Where the word "jitter" occurs in a line of the listing, please copy the line.

Exercise materials section start

Lemma decode_fcis_concat entries :
  Forall (fun entry => is_u16 entry.1 /\ is_u16 entry.2) entries ->
  decode_fcis (length entries) (concat (map (fun entry : Z * Z => to_be_bytes 2 entry.1 ++ to_be_bytes 2 entry.2) entries))
  = concat (map decode_fci entries).
Proof.
  induction 1 as [|[pid blp] entries [Hp Hb] _ IH]; [done|]. cbn [length decode_fcis map concat fst snd] in *.
  rewrite <- !app_assoc. rewrite be_field_here by exact Hp.
  rewrite (be_field_skip (to_be_bytes 2 pid) _ _ _ 0) by (by rewrite length_to_be_bytes).
  rewrite be_field_here by exact Hb. by rewrite <- IH.
Qed.

Lemma concat_entries_length (entries : list (Z * Z)) :
  zlen (concat (map (fun entry : Z * Z => to_be_bytes 2 entry.1 ++ to_be_bytes 2 entry.2) entries)) = 4 * zlen entries.
Proof. induction entries as [|e es IH]; [done|]. cbn [map concat]. autorewrite with zlens. rewrite IH. lia. Qed.

(** A generic NACK packet is a well-formed RFC 4585 message of at most four
    FCI entries, and what it requests, decoded the way the sender does, is
    exactly the missing range, truncated to its first 64 packets. *)
Theorem rtcp_nack_requests_range sender_ssrc media_ssrc first last :
  is_u32 sender_ssrc -> is_u32 media_ssrc -> 0 <= first <= last -> last < 2 ^ 63 ->
  decode_rtcp_nack (build_rtcp_nack sender_ssrc media_ssrc first last)
  = Some (sender_ssrc, media_ssrc, missing_sequences first (Z.min last (first + 63)))
  /\ zlen (build_rtcp_nack sender_ssrc media_ssrc first last) <= 28.
Proof.
  intros Hs Hm Hf Hl. unfold build_rtcp_nack, saturating_sub, MAX_NACK_PACKET_COUNT.
  rewrite saturating_add64_small by lia. change (Z.max 0 (64 - 1)) with 63.
  change (Z.to_nat MAX_NACK_FCI_ENTRIES) with 4%nat. set (effective := Z.min last (first + 63)).
  destruct (entries_typed 4 first effective) as [Ht Hn].
  pose proof (nack_entries_decode 4 first effective ltac:(lia) ltac:(lia)) as Hd.
  set (entries := nack_entries 4 first effective) in *.
  pose proof (zlen_nonneg entries). assert (Hn' : zlen entries <= 4) by (unfold zlen; lia).
  rewrite as_u16_small by (unfold is_u16; lia). pose proof (concat_entries_length entries) as Hc.
  set (body := concat (map (fun entry : Z * Z => to_be_bytes 2 entry.1 ++ to_be_bytes 2 entry.2) entries)) in *. set (packet := _ ++ _).
  assert (Hlen : zlen packet = 12 + 4 * zlen entries) by (unfold packet; autorewrite with zlens; rewrite Hc; lia).
  split; [|lia]. unfold decode_rtcp_nack. rewrite Hlen.
  assert (F0 : be_field packet 0 2 = 0x81cd) by reflexivity.
  unfold is_u32 in *.
  assert (F1 : be_field packet 2 2 = 2 + zlen entries) by (unfold packet; be_read; done).
  assert (F2 : be_field packet 4 4 = sender_ssrc) by (unfold packet; be_read; done).
  assert (F3 : be_field packet 8 4 = media_ssrc) by (unfold packet; be_read; done).
  assert (F4 : drop 12 packet = body) by reflexivity.
  rewrite F0, F1, F2, F3, F4, Z.eqb_refl. rewrite (proj2 (Z.eqb_eq _ _)), (proj2 (Z.leb_le _ _)) by lia.
  cbn [andb]. do 2 f_equal. replace (Z.to_nat (2 + zlen entries - 2)) with (length entries) by (unfold zlen; lia).
  unfold body. rewrite decode_fcis_concat by done. rewrite Hd. unfold missing_sequences. do 2 f_equal. lia.
Qed.

Lemma rtcp_nack_requests_range_witness :
  decode_rtcp_nack (build_rtcp_nack 7 9 65530 65600) = Some (7, 9, missing_sequences 65530 (Z.min 65600 65593))
  /\ zlen (build_rtcp_nack 7 9 65530 65600) <= 28.
Proof. apply (rtcp_nack_requests_range 7 9 65530 65600); unfold is_u32; lia. Defined.

(** ** Receiver reports *)

Definition signed24 (z : Z) : Z := if z <? 2 ^ 23 then z else z - 2 ^ 24.

(** A receiver report with one block (RFC 3550): the sender and the block. *)
Definition parse_receiver_report (packet : list u8) : option (Z * RtcpReportBlock) :=
  if (be_field packet 0 2 =? 0x81c9) && (4 * (be_field packet 2 2 + 1) =? zlen packet) && (zlen packet =? 32)
     && (be_field packet 24 8 =? 0)
  then Some (be_field packet 4 4,
             {| media_ssrc := be_field packet 8 4; fraction_lost := be_field packet 12 1;
                cumulative_lost := signed24 (be_field packet 13 3);
                highest_sequence := be_field packet 16 4; jitter := be_field packet 20 4 |})
  else None.

Record report_typed (r : RtcpReportBlock) : Prop := {
  rt_ssrc : is_u32 (media_ssrc r);
  rt_fraction : is_u8 (fraction_lost r);
  rt_cumulative : - 2 ^ 23 <= cumulative_lost r < 2 ^ 23;
  rt_highest : is_u32 (highest_sequence r);
  rt_jitter : is_u32 (jitter r)
}.

Lemma to_le_bytes_S n z : to_le_bytes (S n) z = z2b z :: to_le_bytes n (z / 256).
Proof. done. Qed.
Lemma to_le_bytes_mod n z : to_le_bytes n (z mod 256 ^ Z.of_nat n) = to_le_bytes n z.
Proof.
  revert z. induction n as [|n IH]; intros z; [done|].
  rewrite Nat2Z.inj_succ, Z.pow_succ_r by lia. rewrite !to_le_bytes_S.
  assert (0 < 256 ^ Z.of_nat n) by (apply Z.pow_pos_nonneg; lia).
  rewrite Z.rem_mul_r by lia. pose proof (Z.mod_pos_bound z 256 ltac:(lia)). apply f_equal2.
  - apply b2z_inj. rewrite !b2z_z2b. rewrite Z.mul_comm, Z.mod_add by lia. by apply Z.mod_mod.
  - rewrite <- (IH (z / 256)). f_equal. rewrite Z.mul_comm, Z.div_add by lia.
    rewrite (Z.div_small (z mod 256)) by lia. lia.
Qed.

Lemma parse_build_report sender_ssrc report :
  is_u32 sender_ssrc -> report_typed report ->
  parse_receiver_report (build_rtcp_receiver_report sender_ssrc report) = Some (sender_ssrc, report).
Proof.
  intros Hs [H1 H2 H3 H4 H5]. unfold is_u32, is_u8 in *.
  set (c := cumulative_lost report mod 2 ^ 24).
  assert (Hcb : cumulative_bytes report = to_be_bytes 3 c).
  { unfold cumulative_bytes. change (drop 1 (to_be_bytes 4 (as_u32 (cumulative_lost report))))
      with (to_be_bytes 3 (as_u32 (cumulative_lost report))).
    unfold to_be_bytes, c. rewrite <- (to_le_bytes_mod 3 (as_u32 _)). do 2 f_equal. unfold as_u32.
    change (256 ^ Z.of_nat 3) with (2 ^ 24). rewrite (Z.mod_mod_divide _ (2 ^ 32)); [done|]. by exists 256. }
  assert (Hcr : 0 <= c < 2 ^ 24) by (apply Z.mod_pos_bound; lia).
  assert (Hsigned : signed24 c = cumulative_lost report).
  { unfold signed24, c in *. pose proof (Z.div_mod (cumulative_lost report) (2 ^ 24) ltac:(lia)).
    destruct (Z.ltb_spec (cumulative_lost report mod 2 ^ 24) (2 ^ 23)); lia. }
  unfold parse_receiver_report.
  set (packet := build_rtcp_receiver_report sender_ssrc report).
  assert (Hz : [z2b (fraction_lost report)] = to_be_bytes 1 (fraction_lost report)) by done.
  assert (F0 : be_field packet 0 2 = 0x81c9) by reflexivity.
  assert (F1 : be_field packet 2 2 = 7) by (unfold packet, build_rtcp_receiver_report; be_read; done).
  assert (Fl : zlen packet = 32) by reflexivity.
  assert (F2 : be_field packet 4 4 = sender_ssrc) by (unfold packet, build_rtcp_receiver_report; be_read; done).
  assert (F3 : be_field packet 8 4 = media_ssrc report) by (unfold packet, build_rtcp_receiver_report; be_read; done).
  assert (F4 : be_field packet 12 1 = fraction_lost report)
    by (unfold packet, build_rtcp_receiver_report; rewrite Hz; be_read; done).
  assert (F5 : be_field packet 13 3 = c)
    by (unfold packet, build_rtcp_receiver_report; rewrite Hcb; be_read; done).
  assert (F6 : be_field packet 16 4 = highest_sequence report)
    by (unfold packet, build_rtcp_receiver_report; rewrite Hcb; be_read; done).
  assert (F7 : be_field packet 20 4 = jitter report)
    by (unfold packet, build_rtcp_receiver_report; rewrite Hcb; be_read; done).
  assert (F8 : be_field packet 24 8 = 0) by reflexivity.
  rewrite F0, F1, Fl, F2, F3, F4, F5, F6, F7, F8, Hsigned. cbn. by destruct report.
Qed.

(** ** SRTCP: what the peer opens *)

(** The report with the E/S bit the transport sets in the first octet of the
    encrypted part, which is the top bit of the media SSRC. *)
Definition marked (report : RtcpReportBlock) : RtcpReportBlock := {|
  media_ssrc := Z.lor (media_ssrc report) 0x80000000;
  fraction_lost := fraction_lost report; cumulative_lost := cumulative_lost report;
  highest_sequence := highest_sequence report; jitter := jitter report |}.

Lemma lor_top z : 0 <= z < 2 ^ 32 -> Z.lor z (2 ^ 31) = if z <? 2 ^ 31 then z + 2 ^ 31 else z.
Proof.
  intros Hz. destruct (Z.ltb_spec z (2 ^ 31)).
  - symmetry. rewrite <- Z.lxor_lor; [apply Z.add_nocarry_lxor|]; apply Z.bits_inj'; intros n Hn;
      rewrite Z.land_spec, Z.pow2_bits_eqb, Z.bits_0 by lia; destruct (Z.eqb_spec 31 n) as [<-|];
      rewrite ?andb_false_r; try done; rewrite andb_true_r;
      rewrite <- (Z.mod_small z (2 ^ 31)) by lia; apply Z.mod_pow2_bits_high; lia.
  - apply Z.bits_inj'. intros n Hn. rewrite Z.lor_spec, Z.pow2_bits_eqb by lia.
    destruct (Z.eqb_spec 31 n) as [<-|]; [|apply orb_false_r]. rewrite orb_true_r. symmetry.
    apply Z.testbit_true; [lia|]. rewrite <- (Z.div_unique z (2 ^ 31) 1 (z - 2 ^ 31)); [done|lia|lia].
Qed.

Exercise materials section end

__Reply to the task__:
                highest_sequence := be_field packet 16 4; jitter := be_field packet 20 4 |})
  rt_jitter : is_u32 (jitter r)
  assert (F7 : be_field packet 20 4 = jitter report)
  highest_sequence := highest_sequence report; jitter := jitter report |}.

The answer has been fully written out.